(Collected data entries)
= Beginning of Section =

(** ** The other handlers of the users table *)

(** What [update_user_is_active] and [get_user_is_active] return. *)
Module UserIsActive.
Record t : Type := mk {
  id : Z;
  is_active : bool
}.
End UserIsActive.

(** [setattr(existing_user, field, value)] for the five fields of
    [user.dict()]; [id] and [created_at] are not among them. *)
Definition set_user_fields (username password email role : string) (is_active : bool)
    (u : User.row) : User.row :=
  User.mk (User.id u) username password email role is_active (User.created_at u).

(** [setattr(existing_user, "is_active", value)] *)
Definition set_is_active (value : bool) (u : User.row) : User.row :=
  User.mk (User.id u) (User.username u) (User.password u) (User.email u) (User.role u)
    value (User.created_at u).

(** The UPDATE of the user row with key [user_id]: the unique constraints on
    [username] and [email] are checked against the other rows. *)
Definition update_user_row (user_id : Z) (row : User.row) (db : DB) : outcome DB :=
  if existsb (fun u => (User.username u =? User.username row)%string
                       && negb (User.id u =? user_id)) (users db) then
    Raise (IntegrityError "users_username_key")
  else if existsb (fun u => (User.email u =? User.email row)%string
                            && negb (User.id u =? user_id)) (users db) then
    Raise (IntegrityError "users_email_key")
  else
    Return (set_users db
              (update_first (fun u => User.id u =? user_id) (fun _ => row) (users db))
              (users_id_seq db)).
(** A waiter waits for the chart it was registered by, with the data and
    the layout of that chart's factory. *)
Definition waits_for_its_chart {M : HostMath} (pg : Page) (w : Waiting) : Prop :=
  exists ch d,
    nth_error (charts pg) (w_chart w) = Some ch
    /\ call_def (CHARTS_get (chartName ch)) = Normal d
    /\ w_data w = JS.get "data" d /\ w_layout w = JS.get "layout" d.

Definition drawn_inv {M : HostMath} (pg : Page) : Prop :=
  (forall c ch, nth_error (charts pg) c = Some ch -> ready ch = true ->
     drawn (chartName ch) pg)
  /\ Forall (waits_for_its_chart pg) (waiting pg).

(** Pages that agree on the names of the charts, where [pg'] has the
    calls of [pg] and more, and every chart ready on [pg'] was ready on
    [pg] or is drawn on [pg']. *)
Definition grows {M : HostMath} (pg pg' : Page) : Prop :=
  map chartName (charts pg') = map chartName (charts pg)
  /\ (forall c, In c (calls pg) -> In c (calls pg'))
  /\ (forall c ch', nth_error (charts pg') c = Some ch' -> ready ch' = true ->
        (exists ch, nth_error (charts pg) c = Some ch /\ ready ch = true)
        \/ drawn (chartName ch') pg').

End Observed.

(* ================================================================== *)
(** ** The shape of a descriptor *)

Module Shape.

Local Open Scope string_scope.

(** The trace types the registry uses. *)
Definition trace_types : list string :=
  ["mesh3d"; "scatter3d"; "surface"; "cone"; "contour"; "scatter"].

(** An object with one of those types. *)
Definition is_trace (t : jsval) : bool :=
  match t with
  | JObj ps =>
      match JS.assoc "type" ps with
      | Some (JStr ty) => existsb (String.eqb ty) trace_types
      | _ => false
      end
  | _ => false
  end.

(** What the component takes apart: an object with a non-empty array of
    traces under [data] and an object with a string [title] under
    [layout]. *)
Definition well_formed (d : jsval) : bool :=
  match JS.get "data" d, JS.get "layout" d with
  | JArr (t :: ts), JObj ps =>
      forallb is_trace (t :: ts)
      && match JS.assoc "title" ps with
         | Some (JStr _) => true
         | _ => false
         end
  | _, _ => false
  end.

(** The arrays a trace of points must carry, by its type: the
    coordinates of its points and, for a cone, the components of its
    arrows. *)
Definition point_types : list string := ["mesh3d"; "scatter3d"; "cone"; "scatter"].

Definition coordinate_keys (ty : string) : list string :=
  if String.eqb ty "cone" then ["x"; "y"; "z"; "u"; "v"; "w"]
  else if String.eqb ty "scatter" then ["x"; "y"]
  else ["x"; "y"; "z"].

Definition trace_type (t : jsval) : string :=
  match JS.get "type" t with
  | JStr ty => ty
  | _ => ""
  end.

(** The lengths of the arrays under the keys [ks], if every one of them
    is there and is an array. *)
Fixpoint lengths_of (ks : list string) (t : jsval) : option (list nat) :=
  match ks with
  | [] => Some []
  | k :: rest =>
      match Descriptor.array_length (JS.get k t), lengths_of rest t with
      | Some n, Some l => Some (n :: l)
      | _, _ => None
      end
  end.

Definition all_equal (l : list nat) : bool :=
  match l with
  | [] => true
  | n :: rest => forallb (Nat.eqb n) rest
  end.

(** A trace of points: it has one of the four point types, every
    coordinate array of its type is there, and they are equally long; a
    mesh has its three vertex index arrays [i], [j], [k], equally long;
    and [marker.angle], where there is one, is an array with an angle per
    point. *)
Definition aligned (t : jsval) : bool :=
  let ty := trace_type t in
  existsb (String.eqb ty) point_types
  && match lengths_of (coordinate_keys ty) t with
     | Some (n :: rest) =>
         forallb (Nat.eqb n) rest
         && (if String.eqb ty "mesh3d"
             then match lengths_of ["i"; "j"; "k"] t with
                  | Some l => all_equal l
                  | None => false
                  end
             else true)
         && match JS.get "angle" (JS.get "marker" t) with
            | JUndefined => true
            | a => match Descriptor.array_length a with
                   | Some k => Nat.eqb k n
                   | None => false
                   end
            end
     | _ => false
     end.

(** Every trace that is not a surface or a contour is aligned. *)
Definition points_aligned (d : jsval) : bool :=
  forallb (fun t => Descriptor.is_surface_or_contour t || aligned t)
          (Descriptor.traces d).

End Shape.

(* ================================================================== *)
(** ** The triangles of a mesh *)

Module Mesh.

Local Open Scope string_scope.

(** The numbers of an array of numbers. *)
Definition nums_of (v : jsval) : list float :=
  match v with
  | JArr l => flat_map (fun e => match e with JNum x => [x] | _ => [] end) l
  | _ => []
  end.

(** The vertex a number of an index array points to, among [bound]
    vertices. *)
Definition index_of (bound : nat) (x : float) : option nat :=
  find (fun k => PrimFloat.eqb (Num.of_nat k) x) (seq 0 bound).

(** The triangles of a [mesh3d] trace: the triples of its [i], [j] and [k]
    arrays that point to three of its vertices. *)
Definition triangles (t : jsval) : list (nat * nat * nat) :=
  let n := List.length (nums_of (JS.get "x" t)) in
  flat_map (fun '(a, b, c) =>
              match index_of n a, index_of n b, index_of n c with
              | Some a', Some b', Some c' => [(a', b', c')]
              | _, _, _ => []
              end)
           (combine (combine (nums_of (JS.get "i" t)) (nums_of (JS.get "j" t)))
                    (nums_of (JS.get "k" t))).

(** Three vertices with the same coordinate along the axis [k]. *)
Definition same_along (k : string) (t : jsval) (tri : nat * nat * nat) : Prop :=
  let '(a, b, c) := tri in
  let l := nums_of (JS.get k t) in
  JS.at_num l a = JS.at_num l b /\ JS.at_num l b = JS.at_num l c.

(** A triangle in a plane [x = c], [y = c] or [z = c]. *)
Definition on_face (t : jsval) (tri : nat * nat * nat) : Prop :=
  same_along "x" t tri \/ same_along "y" t tri \/ same_along "z" t tri.

Definition proper (n : nat) (tri : nat * nat * nat) : bool :=
  let '(a, b, c) := tri in
  (a <? n)%nat && (b <? n)%nat && (c <? n)%nat
  && negb (a =? b)%nat && negb (b =? c)%nat && negb (a =? c)%nat.

(** The three sides of a triangle, each with its smaller end first. *)
Definition edges (tri : nat * nat * nat) : list (nat * nat) :=
  let '(a, b, c) := tri in
  [(Nat.min a b, Nat.max a b); (Nat.min b c, Nat.max b c); (Nat.min a c, Nat.max a c)].

Definition same_edge (e f : nat * nat) : bool :=
  (fst e =? fst f)%nat && (snd e =? snd f)%nat.

(** Every side belongs to exactly two triangles: the surface is closed. *)
Definition watertight (t : jsval) : bool :=
  let es := flat_map edges (triangles t) in
  forallb (fun e => (List.length (filter (same_edge e) es) =? 2)%nat) es.

End Mesh.

(* ================================================================== *)
(** * Properties *)

(** ** Lists, arrays and the numeric helpers *)

Lemma Array_from_length {A : Type} (n : nat) (f : nat -> A) :
  List.length (JS.Array_from n f) = n.
Proof.
  unfold JS.Array_from. now rewrite length_map, length_seq.
Qed.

= End of Section =

▸ Problem details
The exercise is to copy out every line above that has the word "false" in it.

▸ Exercise solution
      | _ => false
  | _ => false
         | _ => false
  | _, _ => false
                  | None => false
                   | None => false
     | _ => false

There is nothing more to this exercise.